What sort of test will help rule out lung issues with a client the c/o SOB, increased WOB, and has crackles on auscultation? Brain naturetic peptide or bNP. S/B 5-450, but will typically be in 1000s in CHF.
Describe class I heart failure... No symptoms w/activity, client doesn't know.
Describe class II heart failure... Fatigue with exertion, maybe some angina if CAD is present.
Describe class III heart failure... Noticeable dyspnea, fatigue, palpitations w/ activity
Describe class IV heart failure... Can't do shit w/o discomfort.

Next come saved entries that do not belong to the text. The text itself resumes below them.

(** [findAvailableSlot]; [minTime] and [maxTime] default to 480 and 1080. *)
Definition findAvailableSlot (preferredMins duration : Z)
           (appointments : list ParsedAppointment) (scheduledTimes : list Interval)
           (minTime maxTime : option Z) : Z :=
  let minTime := match minTime with Some t => t | None => 480 end in
  let maxTime := match maxTime with Some t => t | None => 1080 end in
  let clear := slotIsClear appointments scheduledTimes in
  if clear preferredMins duration then preferredMins else
  match searchHalfHours (S (S (Z.to_nat ((maxTime - duration - minTime) / 30))))
                        (fun mins => clear mins duration) (maxTime - duration) minTime with
  | Some mins => mins
  | None => preferredMins
  end.

(* ===================================================================== *)
(** ** Catalogue look-ups *)
(* ===================================================================== *)

(** [getActivityById] and [getActivitiesByCategory] over the catalogue
    [activities]; the age is the value of [getBabyAgeMonths()]. *)
Definition getActivityById (activities : list Activity) (wanted : string)
  : option Activity :=
  find (fun a => String.eqb (id a) wanted) activities.

Definition getActivitiesByCategory (activities : list Activity) (ageMonths : Age)
           (c : Category) : list Activity :=
  filter (fun a => Category_eqb (category a) c
                   && Age_geb ageMonths (AgeRange.min (ageRange a))
                   && Age_leb ageMonths (AgeRange.max (ageRange a)))
         activities.

(* ===================================================================== *)
(** ** Callers: the checklist view and the page *)
(* ===================================================================== *)

(** [parseTime] of the checklist view: the 12-hour clock format alone. *)
Definition parseTime (time : string) : Z :=
  match exec reClock12 time with
  | None => 0
  | Some m =>
      let hours := Str.parseInt (group 1 m) in
      let minutes := Str.parseInt (group 2 m) in
      let isPM := String.eqb (Str.toUpperCase (group 3 m)) "PM" in
      to24 hours isPM * 60 + minutes
  end.

(** The time block [handleSaveEdit] gives an edited item:
    [let newBlock = 'morning'; if (mins >= 720) newBlock = 'midday'; ...]. *)
Definition editedTimeBlock (mins : Z) : TimeBlock :=
  let newBlock := morning in
  let newBlock := if 720 <=? mins then midday else newBlock in
  let newBlock := if 840 <=? mins then afternoon else newBlock in
  let newBlock := if 1020 <=? mins then evening else newBlock in
  newBlock.

(** [DailyChecklist] of types/index.ts. *)
Record DailyChecklist : Type := {
  checklistDate : string;                   (* date *)
  checklistItems : list ChecklistItem;      (* items *)
  surveyCompleted : bool
}.
(** The aggregated result of a joined execution: the exit error plus any
    copy errors.  This is the case analysis at the end of [runCmd], as a
    function of the joined handle and of the exit error: copy errors
    come first and are reported as one new error naming both streams. *)
Definition joinResult (e : execution) (exitErr : option error)
  : option error :=
  match errCopyStdout e, errCopyStderr e with
  | None, None =>
      match exitErr with
      | Some err => Some (errors.Wrap err "cmd.Run() failed")
      | None => None
      end
  | out, err =>
      fmt.Errorf ("failed to capture stdout/stderr: '"
                  ++ fmt.v out ++ "'/'" ++ fmt.v err ++ "'")
  end.

(** The composition the spec describes for a blocking run: start, then
    immediately join, then the aggregated result. *)
Definition startThenJoin (cmd : Cmd) (_out _err : io.Writer)
  : M (option error) :=
  r <- startCmd cmd _out _err ;;
  match r with
  | inl err => ret (Some err)
  | inr handle =>
      '(handle, exitErr) <- Wait handle ;;
      ret (joinResult handle exitErr)
  end.
Lemma before_app_inv a b l l' :
  before a b (l ++ l') ->
  before a b l \/ before a b l' \/ (In a l /\ In b l').
Proof.
  induction l as [|x l IH]; simpl; intro Hb.
  - right. left. assumption.
  - apply before_cons_inv in Hb as [[-> Hin]|Hb].
    + apply in_app_or in Hin as [Hin|Hin].
      * left. apply before_cons_head, Hin.
      * right. right. split; [left; reflexivity|assumption].
    + destruct (IH Hb) as [H1|[H2|[H3 H4]]].
      * left. apply before_cons, H1.
      * right. left. assumption.
      * right. right. split; [right|]; assumption.
Qed.

(** Inserting an element anywhere keeps the others in their order. *)
Lemma before_insert_mid x a b l1 l2 :
  before a b (l1 ++ l2) -> before a b (l1 ++ x :: l2).
Proof.
  intro Hb. apply before_app_inv in Hb as [H1|[H2|[H3 H4]]].
  - apply before_app_l, H1.
  - apply before_app_r, before_cons, H2.
  - apply before_app_cross; [assumption|right; assumption].
Qed.

Lemma before_map {B : Type} (f : A -> B) a b l :
  before a b l -> before (f a) (f b) (map f l).
Proof.
  intros (l1 & l2 & l3 & ->). exists (map f l1), (map f l2), (map f l3).
  rewrite map_app. simpl. rewrite map_app. reflexivity.
Qed.

(** Of two different elements of a list one stands before the other, and,
    when no element is repeated, only one of them does. *)
Lemma before_total a b l :
  In a l -> In b l -> a <> b -> before a b l \/ before b a l.
Proof.
  intros Ha Hb Hne. induction l as [|x l IH]; [contradiction|].
  destruct Ha as [->|Ha], Hb as [->|Hb].
  - congruence.
  - left. apply before_cons_head, Hb.
  - right. apply before_cons_head, Ha.
  - destruct (IH Ha Hb) as [Hab|Hba]; [left|right]; apply before_cons;
      assumption.
Qed.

What are some complications of HF? Thank CLAP: Pleural effusion, hepatomegaly (liver), left ventricular thrombus (clot), arrhythmias
What kind of sodium intake would a nurse be recommending for a client with mild to severe CHF? 2g for mild; 500-1000mg severe
What kind of daily weight gain would a client with CHF need to report? >= 3lbs in one day
What are the S/S of heart failure? F - fatigue A - activity intolerance C - cough/congestion E - edema S - shortness of breath
If a client has all of the symptoms for MI, but cardiac markers show no elevation, what should be suspected? Aneurism
What are the S/S of acute arterial ischemia? Remember the P's: Pain, pallor, pulselessness, paresthesia, paralysis, poikilothermia.